[Exercise data — start]

Lemma cv_getitem (pts : list point) (i : nat) (p : point) :
  nth_error pts i = Some p ->
  (row <- Np.getitem (cv_contour pts) i ;; Np.getitem row 0)%py
  = Returns (point_array p).
Proof. intro H. now rewrite (cv_getitem_row pts i p H). Qed.

Lemma cv_getitem_last (pts : list point) (p : point) :
  nth_error pts (List.length pts - 1) = Some p ->
  (row <- Np.getitem_last (cv_contour pts) ;; Np.getitem row 0)%py
  = Returns (point_array p).
Proof.
  intro H. unfold Np.getitem_last. cbn [Np.shape cv_contour].
  destruct (List.length pts =? 0)%nat eqn:E.
  - apply Nat.eqb_eq in E. apply length_zero_iff_nil in E. subst pts.
    discriminate.
  - now apply cv_getitem.
Qed.

Lemma euclid_points (p q : point) :
  ImageProcessor.euclid (point_array p) (point_array q)
  = Returns (Geometry.dist (p, q)).
Proof. destruct p, q. reflexivity. Qed.

Lemma points_of_cv_contour (pts : list point) :
  points_of (cv_contour pts) = Some pts.
Proof.
  unfold points_of, cv_contour. simpl Np.shape. simpl Np.data.
  assert (Hc : point_count [List.length pts; 1%nat; 2%nat]
               = Some (List.length pts))
    by (destruct (List.length pts) as [| [| k]]; reflexivity).
  rewrite Hc, flat_points_length, Nat.eqb_refl, pair_up_flat_points.
  reflexivity.
Qed.

Lemma contourArea_cv_contour (pts : list point) :
  contourArea (cv_contour pts) = Returns (Geometry.shoelace_area pts).
Proof. unfold contourArea. now rewrite points_of_cv_contour. Qed.

End ContourArrays.

(* ================================================================= *)
(** ** Methods and the instance *)

Section MethodFacts.

Import ImageProcessor.
Local Open Scope method_scope.

Lemma stateless_ret {A : Type} (a : A) : stateless (ret a).
Proof. exists (Returns a). reflexivity. Qed.

Lemma stateless_lift {A : Type} (r : py_result A) : stateless (lift r).
Proof. exists r. reflexivity. Qed.

Lemma stateless_mbind {A B : Type} (m : Method A) (k : A -> Method B) :
  stateless m -> (forall a, stateless (k a)) -> stateless (mbind m k).
Proof.
  intros [r Hm] Hk. destruct r as [a | e].
  - destruct (Hk a) as [rb Hb]. exists rb. intro self.
    unfold mbind. now rewrite Hm, Hb.
  - exists (Raises e). intro self. unfold mbind. now rewrite Hm.
Qed.

Lemma stateless_for_each {A S : Type} (xs : list A)
    (body : A -> S -> Method S) :
  (forall x acc, stateless (body x acc)) ->
  forall acc, stateless (for_each xs body acc).
Proof.
  intro Hb. induction xs as [| x rest IH]; intro acc; simpl.
  - apply stateless_ret.
  - apply stateless_mbind; [apply Hb | apply IH].
Qed.

Lemma stateless_if {A : Type} (b : bool) (m1 m2 : Method A) :
  stateless m1 -> stateless m2 -> stateless (if b then m1 else m2).
Proof. destruct b; tauto. Qed.

(** What a stateless method does on one instance it does on all. *)
Lemma stateless_run {A : Type} (m : Method A) (r : py_result A)
    (self self' : processor) :
  stateless m -> m self = (r, self) -> m self' = (r, self').
Proof.
  intros [r0 H] Hrun. rewrite H in Hrun. injection Hrun as ->. apply H.
Qed.

Lemma mbind_returns {A B : Type} (m : Method A) (k : A -> Method B)
    (a : A) (self : processor) :
  m self = (Returns a, self) -> mbind m k self = k a self.
Proof. intro H. unfold mbind. now rewrite H. Qed.

Lemma mbind_lift_returns {A B : Type} (r : py_result A) (k : A -> Method B)
    (a : A) (self : processor) :
  r = Returns a -> mbind (lift r) k self = k a self.
Proof. intros ->. reflexivity. Qed.

End MethodFacts.

(* ================================================================= *)
(** ** Edges of a polygon *)

Section Edges.

Import Cv2 Geometry.

Variable d : point.

Lemma combine_snoc (t : list point) (q x : point) :
  combine (q :: t) (t ++ [x]) = combine (q :: t) t ++ [(last (q :: t) d, x)].
Proof.
  revert q. induction t as [| q' t IH]; intro q; [reflexivity |].
  change (combine (q :: q' :: t) ((q' :: t) ++ [x]))
    with ((q, q') :: combine (q' :: t) (t ++ [x])).
  rewrite IH. reflexivity.
Qed.

Lemma combine_longer (l1 l2 : list point) (z : point) :
  (List.length l2 <= List.length l1)%nat ->
  combine (l1 ++ [z]) l2 = combine l1 l2.
Proof.
  revert l2. induction l1 as [| a l1 IH]; intros [| b l2] Hlen; simpl in *;
    try reflexivity; try lia.
  f_equal. apply IH. lia.
Qed.

(** The closing edge runs from the last point to the first. *)
Lemma cyclic_pairs_path (pts : list point) :
  pts <> [] ->
  cyclic_pairs pts = path_pairs pts ++ [(last pts d, hd d pts)].
Proof.
  destruct pts as [| p t]; [congruence | intros _].
  unfold cyclic_pairs, path_pairs. simpl tl. simpl hd. apply combine_snoc.
Qed.

Lemma path_pairs_snoc (pts : list point) (a : point) :
  pts <> [] ->
  path_pairs (pts ++ [a]) = path_pairs pts ++ [(last pts d, a)].
Proof.
  destruct pts as [| p t]; [congruence | intros _].
  unfold path_pairs. simpl tl.
  change ((p :: t) ++ [a]) with (p :: (t ++ [a])).
  rewrite <- combine_snoc.
  change (p :: t ++ [a]) with ((p :: t) ++ [a]).
  transitivity (combine ((p :: t) ++ [a]) (t ++ [a])); [reflexivity |].
  apply combine_longer. rewrite length_app. simpl. lia.
Qed.

(** The edges by index: the [i]-th runs from point [i] to point
    [(i + 1) mod n]. *)
Lemma cyclic_pairs_index (pts : list point) :
  cyclic_pairs pts
  = map (fun i => (nth i pts d, nth ((i + 1) mod List.length pts) pts d))
        (seq 0 (List.length pts)).
Proof.
  destruct pts as [| p t]; [reflexivity |].
  set (n := List.length (p :: t)).
  assert (Hlen : List.length (cyclic_pairs (p :: t)) = n).
  { unfold cyclic_pairs, n. rewrite length_combine, length_app.
    cbn [List.length]. lia. }
  set (f := fun i => (nth i (p :: t) d, nth ((i + 1) mod n) (p :: t) d)).
  apply (nth_ext _ _ (d, d) (f 0%nat)).
  - now rewrite length_map, length_seq.
  - intros i Hi. rewrite Hlen in Hi.
    rewrite (map_nth f (seq 0 n) 0%nat i), seq_nth by exact Hi.
    unfold cyclic_pairs. rewrite combine_nth
      by (rewrite length_app; simpl; lia).
    unfold f. f_equal. unfold n in *. cbn [List.length] in *.
    destruct (Nat.eq_dec (i + 1) (S (List.length t))) as [E | E].
    + cbn [Nat.add]. rewrite E, Nat.Div0.mod_same. cbn [nth].
      rewrite app_nth2 by lia.
      replace (i - List.length t)%nat with 0%nat by lia. reflexivity.
    + cbn [Nat.add]. rewrite Nat.mod_small by lia. rewrite app_nth1 by lia.
      replace (i + 1)%nat with (S i) by lia. reflexivity.
Qed.

Lemma last_rev (l : list point) : last (rev l) d = hd d l.
Proof.
  destruct l as [| a l]; [reflexivity |]. simpl. apply last_last.
Qed.

Lemma hd_rev (l : list point) : hd d (rev l) = last l d.
Proof.
  rewrite <- (rev_involutive l) at 2. now rewrite last_rev.
Qed.

End Edges.

(* ================================================================= *)
(** ** Perimeter *)

Section Perimeter.

Import Cv2 Geometry ImageProcessor.
Local Open Scope R_scope.

Lemma Rsum_app (l1 l2 : list R) : Rsum (l1 ++ l2) = Rsum l1 + Rsum l2.
Proof.
  induction l1 as [| a l1 IH]; simpl; [ring | rewrite IH; ring].
Qed.

Lemma fold_left_Rplus (l : list R) (acc : R) :
  fold_left Rplus l acc = acc + Rsum l.
Proof.
  revert acc. induction l as [| a l IH]; intro acc; simpl; [ring |].
  rewrite IH. ring.
Qed.

Lemma dist_nonneg (e : point * point) : 0 <= dist e.
Proof. destruct e as [p q]. apply sqrt_pos. Qed.

Lemma dist_same (p : point) : dist (p, p) = 0.
Proof.
  unfold dist. replace ((fst p - fst p) ^ 2 + (snd p - snd p) ^ 2)%Z with 0%Z
    by ring.
  apply sqrt_0.
Qed.

(** The loop of [calculate_line_length], run over any indices in range,
    adds the lengths of the edges that start at those indices. *)
Lemma line_length_loop (pts : list point) (d : point) (idx : list nat)
    (acc : R) (self : processor) :
  let n := List.length pts in
  Forall (fun i => (i < n)%nat) idx ->
  for_each idx
    (fun i length =>
       mbind (lift (row <- Np.getitem (cv_contour pts) i ;;
                    Np.getitem row 0)%py) (fun pt1 =>
       mbind (lift (row <- Np.getitem (cv_contour pts) ((i + 1) mod n) ;;
                    Np.getitem row 0)%py) (fun pt2 =>
       mbind (lift (euclid pt1 pt2)) (fun d => ret (length + d)))))
    acc self
  = (Returns
       (fold_left Rplus
          (map (fun i => dist (nth i pts d, nth ((i + 1) mod n) pts d)) idx)
          acc),
     self).
Proof.
  intros n Hidx. revert acc.
  induction Hidx as [| i idx Hi _ IH]; intro acc; [reflexivity |].
  assert (Hn : (n <> 0)%nat) by lia.
  assert (Hj : ((i + 1) mod n < n)%nat) by (apply Nat.mod_upper_bound; lia).
  cbn [for_each map fold_left].
  erewrite mbind_returns; [apply IH |].
  erewrite mbind_lift_returns
    by (apply cv_getitem, (nth_error_nth' pts d); exact Hi).
  erewrite mbind_lift_returns
    by (apply cv_getitem, (nth_error_nth' pts d); exact Hj).
  erewrite mbind_lift_returns by apply euclid_points.
  reflexivity.
Qed.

[Exercise data — finish]

What are the lines from the one with "apply sqrt_0." through the end of the records above? Set them down exactly, both ends included, and nothing else.

  apply sqrt_0.
Qed.

(** The loop of [calculate_line_length], run over any indices in range,
    adds the lengths of the edges that start at those indices. *)
Lemma line_length_loop (pts : list point) (d : point) (idx : list nat)
    (acc : R) (self : processor) :
  let n := List.length pts in
  Forall (fun i => (i < n)%nat) idx ->
  for_each idx
    (fun i length =>
       mbind (lift (row <- Np.getitem (cv_contour pts) i ;;
                    Np.getitem row 0)%py) (fun pt1 =>
       mbind (lift (row <- Np.getitem (cv_contour pts) ((i + 1) mod n) ;;
                    Np.getitem row 0)%py) (fun pt2 =>
       mbind (lift (euclid pt1 pt2)) (fun d => ret (length + d)))))
    acc self
  = (Returns
       (fold_left Rplus
          (map (fun i => dist (nth i pts d, nth ((i + 1) mod n) pts d)) idx)
          acc),
     self).
Proof.
  intros n Hidx. revert acc.
  induction Hidx as [| i idx Hi _ IH]; intro acc; [reflexivity |].
  assert (Hn : (n <> 0)%nat) by lia.
  assert (Hj : ((i + 1) mod n < n)%nat) by (apply Nat.mod_upper_bound; lia).
  cbn [for_each map fold_left].
  erewrite mbind_returns; [apply IH |].
  erewrite mbind_lift_returns
    by (apply cv_getitem, (nth_error_nth' pts d); exact Hi).
  erewrite mbind_lift_returns
    by (apply cv_getitem, (nth_error_nth' pts d); exact Hj).
  erewrite mbind_lift_returns by apply euclid_points.
  reflexivity.
Qed.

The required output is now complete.